There are a number of treatment options available. These include inpatient care after detox and outpatient care.
This is a very sensitive time in your recovery. It’s important to understand the more effort you put into your treatment, the higher your chances for a full recovery.
You should also keep in mind that shorter treatment periods often end in relapse. Again, don’t try to get through this as fast as you can.
Opting for a 30-day program is a good first step. This gives you the chance to get further away from your addiction and decide whether you’ll need further treatment.
This part of your recovery involves group meetings and one-on-one sessions with a drug counselor. You’ll learn techniques for coping with life directly after rehab. It’s also a good way to connect with other recovering addicts.
Many people have obligations they need to attend to after detox. They often choose a 30-day program because it’s the easiest to finish.

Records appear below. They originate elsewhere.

(** * The artifact proxy operator: request router and manifest-URL builder

    A shallow embedding of [cmd/artifact-proxy-operator/main.go].  The
    handler is a state-passing program over the response writer and a trace
    of the calls it makes to its collaborators (the OpenShift client, the
    Jenkins client and the plist renderers), which are parameters.  The
    parts of the Go library the file relies on ([strings], [regexp],
    [net/url], [net/http]) are modelled next to it, at the level of bytes. *)

From Stdlib Require Import String Ascii List ZArith Bool Lia.
From stdpp Require Import base option list gmap strings sorting.
(** * btrfs-indexer2: a shallow embedding of [btrfs-lightning-search/btrfs-indexer2.c]

    The C program gathers one [file_entry] per filesystem object into a global,
    singly linked list ([file_list], [file_count]) and prints the list as JSON
    or CSV.  Every C function the development reasons about is transcribed
    below under its own name.

    Conventions of the embedding:
    - the two globals and the two output streams are threaded through an
      explicit [state]; a function of type [cmd] is a C function that
      returns nothing, a function of type [proc] one during which the
      process can be killed;
    - a C string is a [string] (its bytes without the terminating NUL);
    - [uint64_t], [uint32_t], [size_t] and [int] values are in [Z], with
      the conversions that wrap written out;
    - system calls are replaced by the results they returned: the tree of
      [lstat], [opendir] and [readdir] results, the results of [stat],
      [open], [ioctl] and [getopt], and the outcome of every [malloc];
    - the call stack is not bounded: a recursive call returns whatever its
      depth;
    - what depends on the compiler or the C library (the signedness of plain
      [char], the layout of a nested structure, [gmtime] and [strftime]) is
      a parameter. *)

From Stdlib Require Import ZArith List Bool Lia.
From Stdlib Require Import Strings.String Strings.Ascii Strings.Byte Numbers.DecimalString.
Import ListNotations.

Open Scope string_scope.
Open Scope Z_scope.

(** ** Text *)

(** Characters that cannot be written inside a string literal. *)
Definition dquote : ascii := ascii_of_nat 34.
Definition backslash : ascii := ascii_of_nat 92.
Definition newline : ascii := ascii_of_nat 10.
Definition carriage_return : ascii := ascii_of_nat 13.
Definition tab : ascii := ascii_of_nat 9.

Definition chr (c : ascii) : string := String c EmptyString.
Definition q : string := chr dquote.
Definition nl : string := chr newline.
Definition cr : string := chr carriage_return.

(** [printf]'s [%d], [%u], [%lu] and [%ld] conversions. *)
Definition decimal (z : Z) : string := NilZero.string_of_int (Z.to_int z).

(** The first [n] characters of a C string: what [strncpy (dst, src, n)]
    followed by [dst[n] = '\0'] leaves in [dst], and what [snprintf] keeps of
    its output in a buffer of [n + 1] bytes. *)
Fixpoint str_take (n : nat) (s : string) : string :=
  match n, s with
  | O, _ => EmptyString
  | _, EmptyString => EmptyString
  | S n', String c s' => String c (str_take n' s')
  end.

While returning to your responsibilities is important, you also need to allow yourself enough time to recover. If at the end of your 30-day program you feel vulnerable to relapse, do everything you can to extend your treatment.

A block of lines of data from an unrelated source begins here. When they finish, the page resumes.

(** * RigArchitect: the compatibility and estimation engine

    A shallow embedding of [src/main.py] and [src/schemas.py]: the
    component catalogue and the build collection are an explicit store,
    handlers are computations in a state-and-exception monad over that
    store, and the rules of [compatibility_issues] are kept in the order
    and shape of the source. *)

From Stdlib Require Import ZArith List Ascii Lia Bool.
From Stdlib Require Import Floats.PrimFloat Floats.FloatOps.
From Stdlib Require Import Numbers.Cyclic.Int63.Uint63.
From stdpp Require Import base option list gmap strings pretty sorting.

Open Scope Z_scope.

(** ** Python values *)

(** Text is kept as its UTF-8 bytes: a [string] is an encoded [str].
    Equality, concatenation, emptiness and membership in a list of
    strings are the same on the bytes as on the code points. *)

(** [c.lower()] for an ASCII character: [A]-[Z] to [a]-[z]. *)
Definition lower_ascii (c : ascii) : ascii :=
  let n := nat_of_ascii c in
  if (Nat.leb 65 n && Nat.leb n 90)%bool then ascii_of_nat (n + 32) else c.

(** [s.lower()] for ASCII text. *)
Fixpoint lower_ascii_str (s : string) : string :=
  match s with
  | EmptyString => EmptyString
  | String c s' => String (lower_ascii c) (lower_ascii_str s')
  end.

(** [s.isascii()]: every byte is below 128. *)
Fixpoint isascii (s : string) : bool :=
  match s with
  | EmptyString => true
  | String c s' => (Nat.ltb (nat_of_ascii c) 128 && isascii s')%bool
  end.

(** [str.lower] is the interpreter's: the lower-case mapping of the
    Unicode character database, which is not part of the program.  The
    handlers take it as given; what is known of it here is that on ASCII
    text it is the mapping of [A]-[Z] to [a]-[z]. *)
Class Unicode := {
  (** [s.lower()] *)
  lower : string → string;
  lower_isascii : ∀ s, isascii s = true → lower s = lower_ascii_str s
}.

(** [str(n)] and the [{n}] of an f-string, for an [int]. *)
Definition str_int (n : Z) : string := pretty n.

(** [needle in haystack] for two strings, as a proposition. *)
Definition contains (haystack needle : string) : Prop :=
  ∃ before after, haystack = before +:+ needle +:+ after.

(** *** Floats: [int * 1.3] and [int(...)]

    A binary64 value is kept as [mant * 2^expo] with a significand of at
    most 53 bits; rounding is to nearest, ties to even.  The exponent
    range is not bounded: Python raises [OverflowError] only beyond
    2^1024, a total no list of 64-bit BSON integers of any storable
    length reaches. *)
Record binary64 := Binary64 { mant : Z; expo : Z }.

(** Nearest integer to [n / 2^s] for [0 <= n], [0 <= s], ties to even. *)
Definition round_half_even (n s : Z) : Z :=
  let q := Z.shiftr n s in
  let r := n - Z.shiftl q s in
  match Z.compare (2 * r) (Z.shiftl 1 s) with
  | Lt => q
  | Gt => q + 1
  | Eq => if Z.even q then q else q + 1
  end.

(** Number of low bits a magnitude loses to fit 53 bits. *)
Definition excess_bits (n : Z) : Z := Z.max 0 (Z.log2 n + 1 - 53).

(** The double nearest to [n * 2^e]. *)
Definition round_binary64 (n e : Z) : binary64 :=
  let s := excess_bits (Z.abs n) in
  Binary64 (Z.sgn n * round_half_even (Z.abs n) s) (e + s).

(** [float(n)] for an [int]. *)
Definition float_of_int (n : Z) : binary64 := round_binary64 n 0.

(** [x * y] on floats. *)
Definition float_mul (x y : binary64) : binary64 :=
  round_binary64 (mant x * mant y) (expo x + expo y).

(** [int(x)]: truncation towards zero. *)
Definition int_of_float (x : binary64) : Z :=
  if 0 <=? expo x then mant x * 2 ^ expo x
  else Z.quot (mant x) (2 ^ (- expo x)).

(** The literal [1.3] is the double 0x1.4cccccccccccdp+0. *)
Definition float_1_3 : binary64 := Binary64 5854679515581645 (-52).

(** [int(n * 1.3)]. *)
Definition int_mul_1_3 (n : Z) : Z :=
  int_of_float (float_mul (float_of_int n) float_1_3).

(** The hardware product, read back through the kernel's primitive
    floats, for comparison with [int_mul_1_3] on small totals. *)
Definition prim_int_mul_1_3 (n : Z) : option Z :=
  match Prim2SF (PrimFloat.mul (PrimFloat.of_uint63 (Uint63.of_Z n)) 0x1.4cccccccccccdp+0%float) with
  | SpecFloat.S754_zero _ => Some 0
  | SpecFloat.S754_finite false m e =>
      Some (if 0 <=? e then Z.pos m * 2 ^ e else Z.pos m / 2 ^ (- e))
  | _ => None
  end.

(** Prices are Python floats: the kernel's binary64. *)
Definition price_zero : float := 0%float.

(** [bool(x)] for a float: [x != 0.0]. *)
Definition truthy_float (x : float) : bool := negb (PrimFloat.eqb x 0%float).

(** ** Schemas ([src/schemas.py]) *)

(** The fields of a catalogue entry that the handlers read. *)
Record Component := mkComponent {
  name : string;
  type : string;
  socket : option string;
  tdp : option Z;
  ram_type : option string;
  gpu_length_mm : option Z;
  max_gpu_length_mm : option Z;
  psu_wattage : option Z;
  psu_form_factor : option string;
  case_supported_psu : option (list string);
  case_motherboard_support : option (list string);
  motherboard_form_factor : option string;
  cooler_height_mm : option Z;
  case_max_cooler_height_mm : option Z;
  price : option float
}.

Record BuildComponent := mkBuildComponent {
  component_id : string;
  bc_type : string
}.

Record Build := mkBuild {
  title : string;
  description : option string;
  creator_id : option string;
  is_anchor : bool;
  components : list BuildComponent;
  total_price : option float;
  likes : Z
}.

(** The same build under another client-supplied [total_price]. *)
Definition with_total_price (p : option float) (build : Build) : Build :=
  mkBuild (title build) (description build) (creator_id build)
          (is_anchor build) (components build) p (likes build).

(** The same build over another list of references. *)
Definition with_components (refs : list BuildComponent) (build : Build) : Build :=
  mkBuild (title build) (description build) (creator_id build)
          (is_anchor build) refs (total_price build) (likes build).

(** ** Exceptions *)

Inductive detail :=
  | Message (s : string)
  | Errors (problems : list string).

Inductive exn :=
  | HTTPException (status_code : Z) (d : detail).

(** ** The record keys of the store ([bson.ObjectId]) *)

Class Bson (ObjectId : Type) := {
  ObjectId_eq_dec :: EqDecision ObjectId;
  ObjectId_countable :: Countable ObjectId;
  (** [ObjectId(s)]: the key, or nothing where the constructor raises *)
  ObjectId_of_str : string → option ObjectId;
  (** [str(k)] *)
  str_of_ObjectId : ObjectId → string
}.

Section Handlers.
Context {ObjectId : Type} `{!Bson ObjectId} {unicode : Unicode}.

(** ** The store

    [db["component"]] by key, [db["build"]] in insertion order, and the
    keys of the [find_one] calls made on the catalogue so far. *)
Record Db := mkDb {
  db_component : gmap ObjectId Component;
  db_build : list (ObjectId * Build);
  db_queries : list ObjectId
}.

(** A handler runs on the store and leaves a store behind, also when it
    raises. *)
Definition M (A : Type) : Type := Db → (exn + A) * Db.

A two-month program allows you more time to readjust to normal life in a rehabilitation setting. You’ll have the chance to become more familiar with coping mechanisms before you’re on your own again.
You’ll also learn behaviors that promote a healthy lifestyle. This includes physical and mental techniques.
It’s important to understand that psychological addiction continues long after physical dependence. This is why a 60-day program is much better for dealing with mental and emotional connections to addiction.
Participating in a 90-day treatment program may seem overwhelming. However, the longer you involve yourself in treatment, the higher chance you’ll have of avoiding relapse.
During these programs, you’ll engage in regular group sessions. You’ll make stronger connections with other recovering addicts and counselors.
In addition, you’ll start to get a clear sense of the type of aftercare you’ll need once treatment is over. You’ll learn how to manage stress and deal with situations that pushed you towards substance abuse in the past.
If you’re dealing with long-term addiction, a 90-day program is best for you.
After your treatment has ended, you’re still not done with recovery. Remember, this is an ongoing process.
The type of long-term care you opt for depends heavily on the severity of your addiction. Many people are proactive in their ongoing treatment for the remainder of their life.
It’s up to you to participate in long-term care to prevent yourself from slipping back into addiction. Programs like AA and NA give recovering addicts a support system they can rely on. Consider going to meetings on a regular basis.
You may also opt for ongoing outpatient care. This involves returning to the rehab facility to meet with groups and receive further counseling.
Long-term care encourages you to stick with your plan for recovery. It’s there help keep you on track and involved in your own rehabilitation.
Start the Road to Recovery Today
Rehab is an intimidating process you may not want to face. However, it could help you get things back on track and even save your life.
When asking yourself “how long does rehab take?” consider the timelines discussed above. This will allow you to break down your recovery and take things one step at a time.